También por esa época empezó a usarse una herramienta tecnológica típicamente estadounidense: la silla eléctrica. La primera ejecución con este artilugio, en 1890, tuvo como protagonista a William Kemmler, que había matado a hachazos a su pareja, y no transcurrió de manera tan rápida y aséptica como se esperaba. Kemmler dirigió unas sentidas palabras a los presentes («se han dicho de mí muchas cosas que no son ciertas: ya soy bastante malo, es cruel hacerme peor») y pidió al alcaide que se tomase su tiempo y lo hiciese bien («yo no tengo prisa»). Pero, pese al ensayo de la víspera con un caballo, todo fue un desastre: hubo que activar la electricidad dos veces, mientras el reo echaba espuma por la boca y sangraba por la cara. El cabello le humeaba y la habitación apestaba a carne y pelo quemados.

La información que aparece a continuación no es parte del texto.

(* ===== verification/Boot.v ===== *)
(** agent-harness's process: its settings (config.py), what start-up makes of them
    (main.py), and the state the process keeps between requests — the kill-switch
    cache around the outside world — with the policy resolver start-up installed. *)
From S2P Require Import Prelude PyStr Json Presidio Http Tracing Contracts Wire Clients Authz Executor Guardrails SemCache.
From S2P Require Import Graph HarnessDb Runner.

(** ** config.py *)

(** The settings start-up reads; their environment variables are the record's
    fields in capitals. *)
(* @ harness/config.py:9-68 Settings *)
Record Settings := MkSettings {
  set_database_url : string;
  set_model_router_url : string;
  set_model_router_key : string;
  set_model_router_timeout_seconds : float64;
  set_retrieval_url : string;
  set_retrieval_timeout_seconds : float64;
  set_business_api_url : string;
  set_business_api_timeout_seconds : float64;
  set_mock_idp_url : string;
  set_mock_idp_timeout_seconds : float64;
  set_harness_audience : Audience;
  set_tools_dir : string;
  set_agents_dir : string;
  set_redis_url : string;
  set_semantic_cache_redis_url : string;
  set_semantic_cache_similarity_threshold : float64;
  set_semantic_cache_vector_dim : Z;
  set_embedding_model_alias : string;
  set_langfuse : LangfuseSettings;
  set_eval_tenant_ids : string
}.

(** The four without a default come from the environment. *)
(* @ harness/config.py:12-68 Settings: defaults *)
Definition default_settings (database_url model_router_key langfuse_public_key langfuse_secret_key : string) : Settings := {|
  set_database_url := database_url;
  set_model_router_url := "http://model-router:4000";
  set_model_router_key := model_router_key;
  set_model_router_timeout_seconds := f64_of_Z 90;
  set_retrieval_url := "http://retrieval-service:8082";
  set_retrieval_timeout_seconds := f64_of_Z 5;
  set_business_api_url := "http://mock-business-api:8084";
  set_business_api_timeout_seconds := f64_of_Z 10;
  set_mock_idp_url := "http://mock-idp:8087";
  set_mock_idp_timeout_seconds := f64_of_Z 10;
  set_harness_audience := INTERNAL;
  set_tools_dir := "/app/config/tools";
  set_agents_dir := "/app/config/agents";
  set_redis_url := "redis://redis:6379/2";
  set_semantic_cache_redis_url := "redis://redis:6379/0";
  set_semantic_cache_similarity_threshold := f64_ratio 95 100;
  set_semantic_cache_vector_dim := 1024;
  set_embedding_model_alias := "embedding-default";
  set_langfuse := MkLangfuseSettings langfuse_public_key langfuse_secret_key "http://langfuse:3000";
  set_eval_tenant_ids := "tnt_eval"
|}.

(* @ harness/config.py:77-83 Settings.database_url_psycopg *)
Definition database_url_psycopg (settings : Settings) : string :=
  str_replace (set_database_url settings) "postgresql+asyncpg://" "postgresql://".

(** ** main.py *)

(** What start-up needs of LangGraph: [AsyncPostgresSaver.from_conn_string(dsn)]
    and its [setup()]. *)
Class CheckpointerSetup (X : Type) := checkpointer_setup : string → py X unit.

(** The two directories, each file parsed or the exception it raised. *)
Record ConfigDir := MkConfigDir {
  cfg_tools : list (exn + ToolManifestEntry);
  cfg_agents : list (exn + AgentProfile)
}.

Section Lifespan.
  Context {X : Type} `{CacheSchema X, CheckpointerSetup X}.
  Variable model_json_schema : ParamsModel → json.
  Variable langgraph_recursion_limit : nat.

(* @ harness/main.py:26-85 lifespan *)
Definition lifespan (settings : Settings) (config : ConfigDir) : py X AppState :=
  ensure_index (set_semantic_cache_vector_dim settings) ;!
  let! tool_manifests := load_tool_manifests (cfg_tools config) (set_harness_audience settings) in
  let! agent_profiles := load_agent_profiles (cfg_agents config) (set_harness_audience settings) in
  checkpointer_setup (database_url_psycopg settings) ;!
  ret {| app_graph := {| gc_tool_manifests := tool_manifests; gc_agent_profiles := agent_profiles;
                         gc_embedding_model_alias := set_embedding_model_alias settings;
                         gc_similarity_threshold := set_semantic_cache_similarity_threshold settings;
                         gc_model_json_schema := model_json_schema;
                         gc_recursion_limit := langgraph_recursion_limit |};
         app_audience := set_harness_audience settings;
         app_eval_tenant_ids := set_eval_tenant_ids settings |}.
End Lifespan.

(** ** The process *)

(** Around the outside world, what [KillswitchChecker] remembers. *)
Abbreviation Process X := (KillswitchState X).

Section Process.
  Context {X : Type}.

Definition outside {A} : py X A → py (Process X) A := zoom ks_ext (fun x p => p <| ks_ext := x |>).

#[export] Instance process_http `{HttpPost X} : HttpPost (Process X) := fun svc path hs body =>
  outside (http_post svc path hs body).
#[export] Instance process_uuid `{Uuid X} : Uuid (Process X) := outside uuid4_hex.
#[export] Instance process_cache `{CacheIndex X} : CacheIndex (Process X) := {|
  ft_knn f v := outside (ft_knn f v);
  ft_keys f := outside (ft_keys f);
  cache_hset k e := outside (cache_hset k e);
  cache_expire k t := outside (cache_expire k t);
  cache_delete ks := outside (cache_delete ks)
|}.
#[export] Instance process_checkpointer `{Checkpointer X} : Checkpointer (Process X) := fun thread input =>
  outside (thread_input thread input).
#[export] Instance process_clock `{PerfCounter X} : PerfCounter (Process X) := outside elapsed_ms.
#[export] Instance process_redis `{AdminRedis X} : AdminRedis (Process X) := {|
  redis_set k v := outside (redis_set k v);
  redis_delete k := outside (redis_delete k)
|}.
#[export] Instance process_langfuse `{LangfuseSdk X} : LangfuseSdk (Process X) := {|
  lf_trace body p := p <| ks_ext ::= lf_trace body |>;
  lf_span id body p := p <| ks_ext ::= lf_span id body |>;
  lf_generation id body p := p <| ks_ext ::= lf_generation id body |>;
  lf_flush p := p <| ks_ext ::= lf_flush |>
|}.

(** [YamlPolicyResolver(tool_manifests=..., agent_profiles=..., killswitch=...)]. *)
(* @ harness/main.py:56-58 lifespan: policy_resolver *)
Definition policy_resolver `{KillswitchEnv X, Pydantic} (app : AppState) : PolicyResolver (Process X) :=
  resolve (gc_tool_manifests (app_graph app)) (gc_agent_profiles (app_graph app)).
End Process.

Un médico declaró: «Creo que será la primera y la última ejecución de este tipo».
El primer caso resuelto gracias al ADN fue, en principio, una exculpación: el perfil genético permitió comprobar que Richard Buckland, un adolescente con problemas de aprendizaje, no había sido el violador y asesino de dos quinceañeras de Leicestershire (Reino Unido) en 1983 y 1986, pese a que la presión policial le había llevado a confesar uno de los crímenes. Los investigadores decidieron entonces tomar muestras de sangre y saliva de todos los varones locales de entre 17 y 34 años, pero el verdadero responsable, el panadero exhibicionista Colin Pitchfork, convenció a un compañero de que se presentase por él. Lo detuvieron un año más tarde, cuando el amigo confesó la suplantación, y entonces la novedosa ciencia certificó que Pitchfork era el culpable. El caso obligó a tomar muestras a 5.511 hombres.